Lake Area businesses are now competing with each other when it comes to hiring prospective employees. Many of them are increasing their wage offerings, dealing with no-shows to interviews, and competing with unemployment benefits.
“The general consensus with the calls that we get on a daily basis from businesses is that they are having a difficult time finding and retaining employees,” said Crystal Scott with the American Job Center in Lake Charles.
Restaurant operators hoping to hire have identified four variables they’re dealing with: the pandemic, hurricane recovery, housing issues, and the government subsidizing of employment. These challenges aren’t only limited to the food industry.
“The COVID, people staying home, people being scared, and also the government paying people to stay home,” are some of the problems according to Ray Busteillo, owner of Wendi’s Flower Cart.

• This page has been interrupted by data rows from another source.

(* ===== verification/EngineRuns.v ===== *)
(** * The desktop client, run

    A bundle of trust roots, settings as they are shipped, the Coordinator's answer of
    [ClientPath] and the hosts of [HostLive]: the theorems of [Engine] at work. *)

From S2P Require Import Prelude.
From S2P Require Import Text.
From S2P Require Import Net.
From S2P Require Import Env.
From S2P Require Import Prog.
From S2P Require Import World.
From S2P Require Import Crypto.
From S2P Require Import TransLog.
From S2P Require Import Token.
From S2P Require Import Attest.
From S2P Require Import Coordinator.
From S2P Require Import ClientPath.
From S2P Require Import Vault.
From S2P Require Import HostRuns.
From S2P Require Import HostHeal.
From S2P Require Import HostLive.
From S2P Require Import Datapath.
From S2P Require Import TunnelRuns.
From S2P Require Import Launch.
From S2P Require Import Settings.
From S2P Require Import Engine.
From Stdlib Require Import Strings.Byte ZArith Lia.
From stdpp Require Import prelude gmap sets strings.

Import Crypto.Toy ToyLog ToyAttest ToyJson HostLive.Toy ToySettings.

#[local] Instance desk_x509 : X509 := Some.
#[local] Instance desk_policies : PolicyJson := λ _, None.

(** Any address is an HTTPS one. *)
#[local] Instance desk_urls : UrlCrate := λ url, Some {| url_scheme := str "https"; url_host := Some (Domain url) |}.

Definition w_roots : TrustRoots :=
  {| tr_issuer_public_keys_der := [[x30; x00]]; tr_node_measurements := w_client_pins; tr_log_key := w_log_key |}.

#[local] Instance desk_bundles : BundleJson := λ _,
  Some {| tb_version := 1; tb_issuer_public_keys_der := [to_hex [x30; x00]]; tb_node_measurements := to_hex <$> w_client_pins;
          tb_transparency_log_ed25519_key := to_hex w_log_key |}.

Definition w_settings : ConfigState := {| Settings.cfg := live_defaults |}.
Definition w_desk : Desk := {| file := None; environ := ∅ |}.
Definition w_request : Request :=
  {| rq_env := environ (reapply_env w_settings w_desk); rq_token := Some {| st_msg := str "00"; st_token := str "00" |};
     rq_exchange := λ _ _, w_exchange |}.
Definition w_plan : result EngineError (Assembled * TunnelConfig) := plan (Some w_roots) w_request.

Lemma w_roots_parse : parse_roots (str "bundle") = Ok w_roots.
Proof. vm_compute. reflexivity. Qed.

Lemma desktop_connect_pinned_witness :
  is_ok w_plan = true ∧
  ∃ a cfg entry second rest ip, w_plan = Ok (a, cfg) ∧ a = OverPath (entry :: second :: rest) ip false ∧ kill_switch cfg = true.
Proof.
  assert (E : is_ok w_plan = true) by (vm_compute; reflexivity). split; [exact E|].
  destruct w_plan as [[a cfg]|e] eqn:Ep; [|discriminate E].
  destruct (desktop_connect_pinned (str "bundle") w_roots w_settings w_desk w_request a cfg w_roots_parse eq_refl Ep)
    as (_ & _ & Hk & entry & second & rest & ip & Ha & _).
  exists a, cfg, entry, second, rest, ip. split_and!; [reflexivity|exact Ha|exact Hk].
Defined.

(** *** Connected and disconnected *)

Definition w_launch : Assembled * TunnelConfig := match w_plan with Ok p => p | Err _ => (OverMasque true, w_cfg) end.

Lemma w_plan_ok : plan (Some w_roots) w_request = Ok (w_launch.1, w_launch.2).
Proof. vm_compute. reflexivity. Qed.

Lemma w_launch_cfg : kill_switch w_launch.2 = true ∧ also_except w_launch.2 = [].
Proof. vm_compute. split; reflexivity. Qed.

Definition w_session (cs : list Command) : tunprog (EngineInner * result EngineError ConnState) :=
  until_off (Some w_roots) engine_new (Ok Disconnected) (Connect w_request :: cs).

(** The answer of a session and the device after it. *)
Definition w_run (cs : list Command) : (EngineInner * result EngineError ConnState) * Device := takes all_well true (w_session cs) quiet_device.

Lemma w_run_goes cs :
  goes tun_perform (until_off (Some w_roots) engine_new (Ok Disconnected) (Connect w_request :: cs)) quiet_device (Ret (w_run cs).1) (w_run cs).2.
Proof. exact (takes_goes all_well true (w_session cs) quiet_device (λ _, eq_refl)). Qed.

Lemma engine_fails_closed_witness :
  (w_run []).1.2 = Ok Connected ∧ (w_run [Connect w_request; Disconnect]).1.2 = Ok Disconnected ∧
  restored w_host (host (w_run [Connect w_request; Disconnect]).2).
Proof.
  split; [vm_compute; reflexivity|].
  assert (E : (w_run [Connect w_request; Disconnect]).1.2 = Ok Disconnected) by (vm_compute; reflexivity). split; [exact E|].
  pose proof (engine_fails_closed (Some w_roots) w_request w_launch.1 w_launch.2 w_host w_plan_ok w_fresh quiet_device
    [Connect w_request; Disconnect] eq_refl (proj1 w_launch_cfg)) as H.
  pose proof (proj2 (proj1 (always_goes _ _ _ _ _ _ _ H (w_run_goes [Connect w_request; Disconnect])))) as Hend. cbn beta in Hend.
  assert (En : names (w_run [Connect w_request; Disconnect]).2 = names quiet_device) by (vm_compute; reflexivity).
  revert E En Hend. generalize (w_run [Connect w_request; Disconnect]). intros [[i x] w] E En Hend. cbn [fst snd] in *.
  apply (Hend E). intros p. apply lone_node_tame; [exact (proj2 w_launch_cfg)|exact En].
Defined.

Lemma disconnect_recovers_witness :
  eng_state (w_run []).1.1 = Connected ∧
  always tun_healthy (λ _, True) (engine_disconnect (w_run []).1.1) (w_run []).2
    (λ s w'', s.2 = Ok Disconnected ∧ eng_state s.1 = Disconnected ∧ restored w_host (host w'')).
Proof.
  assert (E : eng_state (w_run []).1.1 = Connected) by (vm_compute; reflexivity). split; [exact E|].
  assert (Hfew : few_defaults w_host) by (split; [by apply Nat.ltb_lt; vm_compute|by apply (bool_decide_unpack _); vm_compute]).
  pose proof (disconnect_recovers (Some w_roots) w_request w_launch.1 w_launch.2 w_host w_plan_ok w_fresh quiet_device []
    eq_refl (proj1 w_launch_cfg) Hfew) as H.
  pose proof (proj1 (always_goes _ _ _ _ _ _ _ H (w_run_goes []))) as Hend. cbn beta in Hend.
  assert (En : names (w_run []).2 = names quiet_device) by (vm_compute; reflexivity).
  revert E En Hend. generalize (w_run []). intros [[i x] w] E En Hend. cbn [fst snd] in *. apply Hend.
  - intros Ed. cbn [fst] in Ed. congruence.
  - intros p. apply lone_node_tame; [exact (proj2 w_launch_cfg)|exact En].
Defined.
(** Inside a matched separator the scan only counts down. *)
Lemma split_scan_skip (sep : JsString) (k : nat) (cur s : JsString) :
  k <= length s ->
  split_scan sep k cur s = split_scan sep 0 cur (skipn k s).
Proof.
  revert s; induction k as [|k IH]; intros s Hk; [reflexivity|].
  destruct s as [|c s]; simpl in *; [lia|].
  apply IH. lia.
Qed.

(** The scan cuts at the first occurrence of the separator and starts
    afresh behind it. *)
Lemma split_scan_indexOf (sep : JsString) (cur s : JsString) :
  sep <> [] ->
  split_scan sep 0 cur s =
    match indexOf sep s with
    | None => [rev cur ++ s]
    | Some i =>
        (rev cur ++ firstn i s)
          :: split_scan sep 0 [] (skipn (i + length sep) s)
    end.
Proof.
  intros Hsep. revert cur; induction s as [|c s IH]; intros cur.
  - simpl. destruct sep as [|a sep]; [contradiction|]. simpl.
    now rewrite app_nil_r.
  - cbn [split_scan indexOf].
    destruct (startsWith sep (c :: s)) eqn:E.
    + cbn [firstn]. rewrite app_nil_r. f_equal.
      apply startsWith_length in E.
      destruct sep as [|a sep]; [contradiction|].
      cbn [length] in *. rewrite Nat.sub_succ, Nat.sub_0_r.
      rewrite split_scan_skip by (cbn [length] in E; lia).
      reflexivity.
    + rewrite IH. destruct (indexOf sep s) as [i|]; cbn [option_map].
      * cbn [rev firstn]. rewrite <- app_assoc. reflexivity.
      * cbn [rev]. rewrite <- app_assoc. reflexivity.
Qed.

Lemma split_indexOf (sep s : JsString) :
  sep <> [] ->
  split sep s =
    match indexOf sep s with
    | None => [s]
    | Some i => firstn i s :: split sep (skipn (i + length sep) s)
    end.
Proof.
  intros H. unfold split. rewrite split_scan_indexOf by assumption.
  reflexivity.
Qed.

Lemma marker_nonempty : marker <> [].
Proof. discriminate. Qed.

(** The text [convertToFile] hands to [atob]. *)
Lemma base64Data_betweenMarkers (s : JsString) :
  base64Data s = betweenMarkers s.
Proof.
  unfold base64Data, betweenMarkers, secondPart.
  rewrite includes_indexOf, (split_indexOf _ marker_nonempty).
  destruct (indexOf marker s) as [i|]; [|reflexivity].
  rewrite (split_indexOf _ marker_nonempty).
  now destruct (indexOf marker (skipn (i + length marker) s)).
Qed.

Lemma indexOf_Some_split (p s : JsString) (i : nat) :
  indexOf p s = Some i ->
  exists a b, s = a ++ p ++ b /\ length a = i.
Proof.
  revert i; induction s as [|c s IH]; intros i; simpl.
  - destruct (startsWith p []) eqn:E; [|discriminate].
    intros [= <-]. destruct (startsWith_inv _ _ E) as [t Ht].
    now exists [], t.
  - destruct (startsWith p (c :: s)) eqn:E.
    + intros [= <-]. destruct (startsWith_inv _ _ E) as [t Ht].
      now exists [], t.
    + destruct (indexOf p s) as [j|]; simpl; [|discriminate].
      intros [= <-]. destruct (IH j eq_refl) as (a & b & -> & <-).
      now exists (c :: a), b.
Qed.

Lemma hasComma_app (a b : JsString) :
  hasComma (a ++ b) = hasComma a || hasComma b.
Proof. apply existsb_app. Qed.

(** A text without a comma holds no marker. *)
Lemma indexOf_marker_no_comma (s : JsString) :
  hasComma s = false -> indexOf marker s = None.
Proof.
  intros H. destruct (indexOf marker s) as [i|] eqn:E; [|reflexivity].
  destruct (indexOf_Some_split _ _ E) as (a & b & -> & _).
  rewrite !hasComma_app in H.
  apply orb_false_iff in H as [_ H]. apply orb_false_iff in H as [H _].
  discriminate.
Qed.

Lemma startsWith_marker_comma (s : JsString) :
  startsWith marker s = true -> nth_error s 6 = Some 44%N.
Proof.
  intros H. destruct (startsWith_inv _ _ H) as [t ->]. reflexivity.
Qed.

Lemma no_marker_within (pre rest : JsString) :
  pre <> [] -> hasComma pre = false ->
  startsWith marker (pre ++ marker ++ rest) = false.
Proof.
  intros Hne Hc.
  destruct (startsWith marker (pre ++ marker ++ rest)) eqn:E; [|reflexivity].
  apply startsWith_marker_comma in E.
  destruct (Nat.lt_ge_cases 6 (length pre)) as [Hlt|Hge].
  - rewrite nth_error_app1 in E by assumption.
    apply nth_error_In in E.
    assert (hasComma pre = true) as Ht
        by (apply existsb_exists; exists 44%N; split; [assumption|reflexivity]).
    congruence.
  - rewrite nth_error_app2 in E by assumption.
    assert (length pre <> 0) by (destruct pre; [contradiction|discriminate]).
    destruct (6 - length pre) as [|[|[|[|[|[|n]]]]]] eqn:K;
      try discriminate E.
    lia.
Qed.

Lemma indexOf_startsWith (p s : JsString) :
  startsWith p s = true -> indexOf p s = Some 0.
Proof. intros H. destruct s; simpl; now rewrite H. Qed.

(** Behind a prefix without a comma, the first marker is the one that
    follows the prefix. *)
Lemma indexOf_marker_after_prefix (pre rest : JsString) :
  hasComma pre = false ->
  indexOf marker (pre ++ marker ++ rest) = Some (length pre).
Proof.
  induction pre as [|c pre IH]; intros Hc.
  - cbn [app length]. apply indexOf_startsWith, startsWith_app.
  - assert (hasComma pre = false) as Hc'.
    { change (hasComma ([c] ++ pre) = false) in Hc.
      rewrite hasComma_app in Hc. now apply orb_false_iff in Hc. }
    change ((c :: pre) ++ marker ++ rest)
      with (c :: (pre ++ marker ++ rest)).
    cbn [indexOf].
    change (c :: (pre ++ marker ++ rest))
      with ((c :: pre) ++ marker ++ rest).
    rewrite no_marker_within by (assumption || discriminate).
    rewrite (IH Hc'). reflexivity.
Qed.

Lemma betweenMarkers_one_marker (pre payload : JsString) :
  hasComma pre = false -> hasComma payload = false ->
  betweenMarkers (pre ++ marker ++ payload) = payload.
Proof.
  intros Hpre Hpay. unfold betweenMarkers.
  rewrite (indexOf_marker_after_prefix _ _ Hpre).
  rewrite skipn_app, skipn_all2 by lia.
  replace (length pre + length marker - length pre) with (length marker)
    by lia.
  rewrite skipn_app, skipn_all, Nat.sub_diag. cbn [skipn app].
  now rewrite (indexOf_marker_no_comma _ Hpay).
Qed.

(* ================================================================== *)
(** ** Base64: decoding what was encoded *)

Lemma b64val_b64char (v : N) :
  (v < 64)%N -> Base64.b64val (Base64.b64char v) = Some v.
Proof.
  intros H. unfold Base64.b64char, Base64.b64val.
  repeat match goal with
         | |- context [(?a <? ?b)%N] => destruct (N.ltb_spec a b)
         | |- context [(?a <=? ?b)%N] => destruct (N.leb_spec a b)
         | |- context [(?a =? ?b)%N] => destruct (N.eqb_spec a b)
         | _ => progress cbn [andb]
         end; try (f_equal; lia); try lia.
Qed.

Lemma b64char_alphabet (v : N) :
  Base64.isAsciiWhitespace (Base64.b64char v) = false
  /\ (Base64.b64char v =? 61)%N = false
  /\ (Base64.b64char v =? 44)%N = false.
Proof.
  unfold Base64.b64char, Base64.isAsciiWhitespace.
  repeat match goal with
         | |- context [(v <? ?b)%N] => destruct (N.ltb_spec v b)
         | |- context [(v =? ?b)%N] => destruct (N.eqb_spec v b)
         end;
    repeat match goal with
           | |- context [(?a =? ?b)%N] => destruct (N.eqb_spec a b); try lia
           end;
    cbn; repeat split; reflexivity.
Qed.

(** Lists three elements at a time. *)
Lemma list_ind3 (A : Type) (P : list A -> Prop) :
  P [] -> (forall a, P [a]) -> (forall a b, P [a; b]) ->
  (forall a b c l, P l -> P (a :: b :: c :: l)) ->
  forall l, P l.
Proof.
  intros H0 H1 H2 H3.
  fix IH 1.
  intros [|a [|b [|c l]]];
    [exact H0 | apply H1 | apply H2 | apply H3, IH].
Qed.

Lemma sextetsOf_sextets (l : list N) :
  Forall isByte l -> Forall isSextet (Base64.sextetsOf l).
Proof.
  unfold isByte, isSextet.
  induction l as [|a|a b|a b c l IH] using list_ind3; intros H; cbn.
  - constructor.
  - inversion_clear H. repeat constructor; lia.
  - inversion_clear H as [|? ? Ha H']. inversion_clear H'.
    repeat constructor; lia.
  - inversion_clear H as [|? ? Ha H']. inversion_clear H' as [|? ? Hb H''].
    inversion_clear H'' as [|? ? Hc Hl].
    repeat (constructor; [lia|]). now apply IH.
Qed.

Lemma bytesOf_sextetsOf (l : list N) :
  Forall isByte l -> Base64.bytesOf (Base64.sextetsOf l) = l.
Proof.
  unfold isByte.
  induction l as [|a|a b|a b c l IH] using list_ind3; intros H.
  - reflexivity.
  - inversion_clear H. cbn. conses.
  - inversion_clear H as [|? ? Ha H']. inversion_clear H'.
    cbn. conses.
  - inversion_clear H as [|? ? Ha H']. inversion_clear H' as [|? ? Hb H''].
    inversion_clear H'' as [|? ? Hc Hl].
    cbn [Base64.sextetsOf app Base64.bytesOf].
    rewrite (IH Hl). conses.
Qed.

Lemma valuesOf_b64char (vs : list N) :
  Forall isSextet vs -> Base64.valuesOf (map Base64.b64char vs) = Some vs.
Proof.
  induction 1 as [|v vs Hv _ IH]; cbn; [reflexivity|].
  now rewrite (b64val_b64char Hv), IH.
Qed.

Lemma padding_3 (n : nat) : Base64.padding (3 + n) = Base64.padding n.
Proof.
  unfold Base64.padding.
  replace ((3 + n) mod 3) with (n mod 3) by lia. reflexivity.
Qed.

(** Length of the encoded text: a multiple of four, and the part before
    the padding never leaves a single character over. *)
Lemma sextetsOf_length (l : list N) :
  (length (Base64.sextetsOf l) + length (Base64.padding (length l))) mod 4 = 0
  /\ length (Base64.sextetsOf l) mod 4 <> 1.
Proof.
  induction l as [|a|a b|a b c l IH] using list_ind3;
    try (cbn; split; [reflexivity|discriminate]).
  cbn [Base64.sextetsOf]. rewrite length_app.
  change (length (a :: b :: c :: l)) with (3 + length l).
  rewrite padding_3. cbn [length]. destruct IH as [IH1 IH2]. split; lia.
Qed.

Lemma filter_all (A : Type) (f : A -> bool) (l : list A) :
  Forall (fun x => f x = true) l -> filter f l = l.
Proof.
  induction 1 as [|x l Hx _ IH]; cbn; [reflexivity|].
  now rewrite Hx, IH.
Qed.

Lemma padding_cases (n : nat) :
  Base64.padding n = [] \/ Base64.padding n = [61%N]
  \/ Base64.padding n = [61%N; 61%N].
Proof.
  unfold Base64.padding. destruct (n mod 3) as [|[|[|k]]]; auto.
Qed.

Lemma stripPadding_body (body pad : JsString) :
  Forall (fun c => (c =? 61)%N = false) body ->
  pad = [] \/ pad = [61%N] \/ pad = [61%N; 61%N] ->
  Base64.stripPadding (body ++ pad) = body.
Proof.
  intros Hbody Hpad.
  assert (forall c r, rev body = c :: r -> (c =? 61)%N = false) as Hlast.
  { intros c r E. rewrite Forall_forall in Hbody. apply Hbody.
    apply in_rev. rewrite E. now left. }
  unfold Base64.stripPadding. rewrite rev_app_distr.
  destruct Hpad as [-> | [-> | ->]]; cbn [rev app].
  - rewrite app_nil_r. destruct (rev body) as [|c r] eqn:E; [reflexivity|].
    now rewrite (Hlast c r eq_refl).
  - cbn. destruct (rev body) as [|c r] eqn:E.
    + now rewrite <- (rev_involutive body), E.
    + rewrite (Hlast c r eq_refl). now rewrite <- E, rev_involutive.
  - cbn. now rewrite rev_involutive.
Qed.

Lemma to_N_isByte (bs : list byte) : Forall isByte (map Byte.to_N bs).
Proof.
  apply Forall_forall. intros n Hn. apply in_map_iff in Hn as (b & <- & _).
  pose proof (Byte.to_N_bounded b). unfold isByte. lia.
Qed.

(** [atob] undoes the base64 encoding. *)
Lemma atob_encode (bs : list byte) :
  Base64.atob (Base64.encode bs) = Some (binaryString bs).
Proof.
  unfold Base64.atob, Base64.encode, binaryString.
  set (l := map Byte.to_N bs).
  assert (Forall isByte l) as Hl by apply to_N_isByte.
  set (body := map Base64.b64char (Base64.sextetsOf l)).
  assert (Forall (fun c => (c =? 61)%N = false) body) as Hbody.
  { apply Forall_forall. intros c Hc. apply in_map_iff in Hc as (v & <- & _).
    apply b64char_alphabet. }
  assert (Forall (fun c => negb (Base64.isAsciiWhitespace c) = true)
                 (body ++ Base64.padding (length bs))) as Hws.
  { apply Forall_app. split.
    - apply Forall_forall. intros c Hc.
      apply in_map_iff in Hc as (v & <- & _).
      now rewrite (proj1 (b64char_alphabet v)).
    - destruct (padding_cases (length bs)) as [-> | [-> | ->]];
        repeat constructor. }
  rewrite (filter_all _ Hws).
  destruct (sextetsOf_length l) as [Hlen4 Hlen1].
  assert (length (body ++ Base64.padding (length bs)) mod 4 = 0) as E.
  { rewrite length_app. unfold body. rewrite length_map.
    unfold l in Hlen4. now rewrite length_map in Hlen4. }
  rewrite E. cbn [Nat.eqb].
  rewrite (stripPadding_body Hbody (padding_cases _)).
  unfold body at 1. rewrite length_map.
  destruct (length (Base64.sextetsOf l) mod 4 =? 1) eqn:E1.
  - apply Nat.eqb_eq in E1. contradiction.
  - unfold body. rewrite (valuesOf_b64char (sextetsOf_sextets Hl)).
    cbn [option_map]. now rewrite (bytesOf_sextetsOf Hl).
Qed.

Employers say in order to keep unemployment benefits flowing, prospective hires must show effort in trying to get a job, but they end up not following through.
“There was an employer who contacted us last week,” Scott said. “They said ‘Krystal I spent the entire day scheduling interviews. I was excited. I had my whole team involved, getting our packets together, ready to onboard, ready to offer some employment opportunities, and when the day came, nobody showed up!’”
“Within the past two days, I’ve had at least three interviews that were confirmed, and then they never showed. They never called. They never rescheduled. They just don’t show up,” said Thelma Woodard, Executive Assistant of Crying Eagle Brewing Company.
“It happens with us,” said David Griffin, the operator of Chick-fil-A. “It happens with a lot of other owners that I talk to. People will get an application, they’ll call, they’ll do the interview, set up the interview, and then people don’t show up. It’s pretty common. People working the system.”
To stay competitive, some managers are offering salaries far above minimum wage. Chick-fil-A is offering $16 to $17 an hour for non-management positions.
Employers agree now is the time to strike while the job market is still hot.
“Those unemployment benefits aren’t going to last forever,” Scott said. “The additional subsidy is just temporary, so it would behoove job seekers to find a job that they like and get it now.”